Neopluralism: The Evolution of Political Process Theory by Andrew McFarland
University Press of Kansas, 2004
||The Journal of Politics
|Date accepted online:
|Published in print:
||Volume 69, Issue 03, Pages 876-895
Andrew McFarland's ambitious synthesis of pluralist and postpluralist literature on interest groups, public policy, and political change aims to recenter a growing yet disparate set of research agendas around a framework he calls "neopluralism." McFarland contends that an undercurrent of scholarship has carried on the analytical and theoretical traditions of the pluralists, and he weaves a compelling narrative of scholarly progress around a theory of political process. Unlike Virginia Gray and David Lowery (2004), whose own neopluralist synthesis is aimed primarily at the study of interest groups, McFarland casts a broad net that sweeps in a variety of studies of noninstitutional politics including social movements, political power, policymaking, as well as interest groups. The crux of McFarland's argument is that the collective contributions of the estimated 500 or so political science researchers working in this field since the early 1980s, combined with the ancient wisdom of Bentley, Truman, Dahl, and Lindblom, comprise a powerful intellectual tradition that, properly harnessed, can anchor political science research in coming decades. The purpose of Neopluralism is to organize and highlight the most important features of political process theory, to clarify the appropriate conceptual tools for scholars working in this tradition, and to identify the research "sites" where these tools may best be applied.

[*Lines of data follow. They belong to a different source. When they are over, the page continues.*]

Lemma tty_puts_pr out s :
  put_tty (tty_puts out (the_tty (in_tty pr_lock_l s))) (in_tty pr_lock_l s) =
  in_tty pr_lock_l (put_tty (tty_puts out (the_tty s)) s).
Proof.
  unfold put_tty, in_tty. cbn [uart lcomp put view].
  change (the_tty (put the_tty_l ?t ?s)) with t. change (view the_tty_l (put the_tty_l ?t ?s)) with t.
  change (view the_tty_l (put the_hart ?h s)) with (the_tty s). rewrite tty_puts_lock.
  rewrite (tty_puts_frame out (the_tty s)) at 3. done.
Qed.

Lemma printf_prints fmt ap out s :
  hart_stable (phart s) -> tty_ready s.(the_tty) -> lock_free s.(the_tty).(pr_lock) ->
  Forall is_byte fmt -> Forall arg_ok ap -> render fmt ap = Some out ->
  printf (Some fmt) ap s = Ok tt (put_tty (tty_puts out s.(the_tty)) s).
Proof.
  intros Hh Ht Hl Hf Ha Hr. pose proof (printf_loop_prints (length fmt) fmt ap out ltac:(done) Hf Ha Hr) as Hp.
  unfold printf. cbn [bind get gets obind]. destruct (nz (view (uart pr_locking_l) s)).
  - cbn [obind bind]. rewrite (acquire_tty pr_lock_l s Hl). cbn [obind bind].
    rewrite Hp; [|by apply in_tty_stable|done]. cbn [obind]. rewrite tty_puts_pr.
    apply (release_tty pr_lock_l (put_tty (tty_puts out (the_tty s)) s)); [done|].
    by rewrite tty_puts_frame.
  - cbn [obind ret bind]. rewrite Hp by done. done.
Qed.

(** C31: [printf] prints its format: characters as they are, [%d] and [%x] as
    the sign and digits of an [int], [%p] as 16 hexadecimal digits, [%s] as
    the string up to its NUL (or (null)), [%%] as a percent sign, and an
    unknown sequence unchanged.  It leaves its lock and the rest of the state
    as they were.  Without a format it panics. *)
Theorem printf_spec (fmt : list Z) (ap : list vararg) (out : list Z) (s : pst) :
  hart_stable (phart s) -> tty_ready s.(the_tty) -> lock_free s.(the_tty).(pr_lock) ->
  Forall is_byte fmt -> Forall arg_ok ap -> render fmt ap = Some out ->
  (exists busy, printf (Some fmt) ap s =
    Ok tt (put the_tty_l (put u_sent_l (s.(the_tty).(u_sent) ++ (u8 <$> out)) (put u_busy_l busy s.(the_tty))) s)) /\
  printf None ap s = Panic "null fmt".
Proof.
  intros Hh Ht Hl Hf Ha Hr. split.
  - exists (u_busy (tty_puts out (the_tty s))). rewrite (printf_prints fmt ap out) by done.
    unfold put_tty. do 2 f_equal. rewrite tty_puts_frame at 1. by rewrite tty_puts_sent.
  - unfold printf. cbn [bind get gets obind]. destruct (nz (view (uart pr_locking_l) s)); [|done].
    cbn [bind]. by rewrite (acquire_tty pr_lock_l s Hl).
Qed.

(** ** Examples *)

Definition demo_tty (h : hart) : pst := demo_pst h.

Lemma printint_spec_witness :
  exists s', printint (- 2 ^ 31) 10 true (demo_tty demo_hart) = Ok tt s' /\
    u_sent (the_tty s') = str "-2147483648".
Proof.
  destruct (printint_spec (- 2 ^ 31) 10 (demo_tty demo_hart)) as (ds & busy & E & _).
  - apply demo_hart_stable.
  - split; reflexivity.
  - lia.
  - lia.
  - assert (E2 : match printint (- 2 ^ 31) 10 true (demo_tty demo_hart) with
                 | Ok _ s' => u_sent (the_tty s') | _ => [] end = str "-2147483648") by (vm_compute; reflexivity).
    eexists. split; [exact E|]. rewrite E in E2. exact E2.
Defined.

Lemma printf_spec_witness :
  exists s', printf (Some (str "pid %d: %s%%")) [AInt 7; AStr (Some (str "sh"))] (demo_tty demo_hart) = Ok tt s' /\
    u_sent (the_tty s') = str "pid 7: sh%".
Proof.
  destruct (printf_spec (str "pid %d: %s%%") [AInt 7; AStr (Some (str "sh"))] (str "pid 7: sh%")
              (demo_tty demo_hart)) as [[busy E] _].
  - apply demo_hart_stable.
  - split; reflexivity.
  - split; reflexivity.
  - refine (bool_decide_unpack _ _). unfold is_byte. vm_compute. reflexivity.
  - constructor; [exact I|]. constructor; [|constructor].
    refine (bool_decide_unpack _ _). unfold is_byte. vm_compute. reflexivity.
  - vm_compute. reflexivity.
  - eexists. split; [exact E|]. reflexivity.
Defined.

Close readers of McFarland's oeuvre will recognize many of the themes that informed his earlier work on pluralism, public interest groups, and policymaking. Indeed, Neopluralism reads as an exposition of a research agenda that has been many decades in the making. This is reflected in the way McFarland develops his version of political process theory, unfolding it over the course of eleven distinct research "steps" as he traces the intellectual lineage of pluralism and its neopluralist inheritors (8-11). The major tenets of pluralism account for the first five steps: (1) The Bentley-Truman process model; (2) Dahl's idea of power as causation; (3) the notion that power exists within particular arenas; (4) the subjective definition of interests; and (5) Lindblom's concept of partisan mutual adjustment. The second set of steps reflect the theoretical contributions of scholars who have written in the postpluralist era: (6) the prevalence of subgovernments; (7) the problems associated with collective action; (8) interest group sustainers; (9) social movements; (10) the independent role of the state; and (11) a recognition that pluralism does not imply a fair or just system.
There is much to be gained from an assay of McFarland's Neopluralism, especially for graduate students interested in an introduction to the vast literature profiled here. Part of the rationale for this project, McFarland explains, is to forestall any trend toward "reinventing the wheel" as a younger generation of scholars hashes out old debates. Moreover, he continues, if we establish a theoretical framework for studies of the political process, subsequent research projects on any one part of the political process will be easier to fit into a broader context. In this respect, McFarland hopes to supplant a Kuhnian notion of paradigm shifts (from earlier to later stages of pluralism, for example) with a conceptual framework that emphasizes the continuity of ideas across generations.
Students of interest groups will also appreciate McFarland's effort to push the boundaries of the study of interest groups. Echoing Baumgartner and Leech (1998), McFarland bemoans the devotion of so much scholarly attention to the question of why people join groups instead of other questions like how social movements contribute to interest group formation or how interest groups operate in political time. Indeed, McFarland's chapters on social movements and on political time reveal the theoretical barrenness of the interest groups subfield in comparison to the work that has been done in sociology and in American political development.
Neopluralism is written in a conversational, informal style that conveys a sense of personal engagement both with the literature as well as with the community of scholars who have produced it. At the same time, this casual tone can be off-putting and it lends a sense of disorganization to the manuscript. Given the difficulty of synthesizing four decades of scholarship in a readable fashion, one is sympathetic to the challenges McFarland faces in this respect. Still, if neopluralism or political process theory is going to frame future research on interest groups, political power, or policymaking, a stronger theoretical justification is required. It is not simply enough to identify the core arguments that have served the discipline well in the past. Rather, exponents of neopluralism or political process theory must demonstrate that their approach will serve the discipline well as it tackles new challenges. In this sense, neopluralism is still undertheorized. McFarland highlights the promise of neopluralism, but its realization awaits future scholarly endeavors.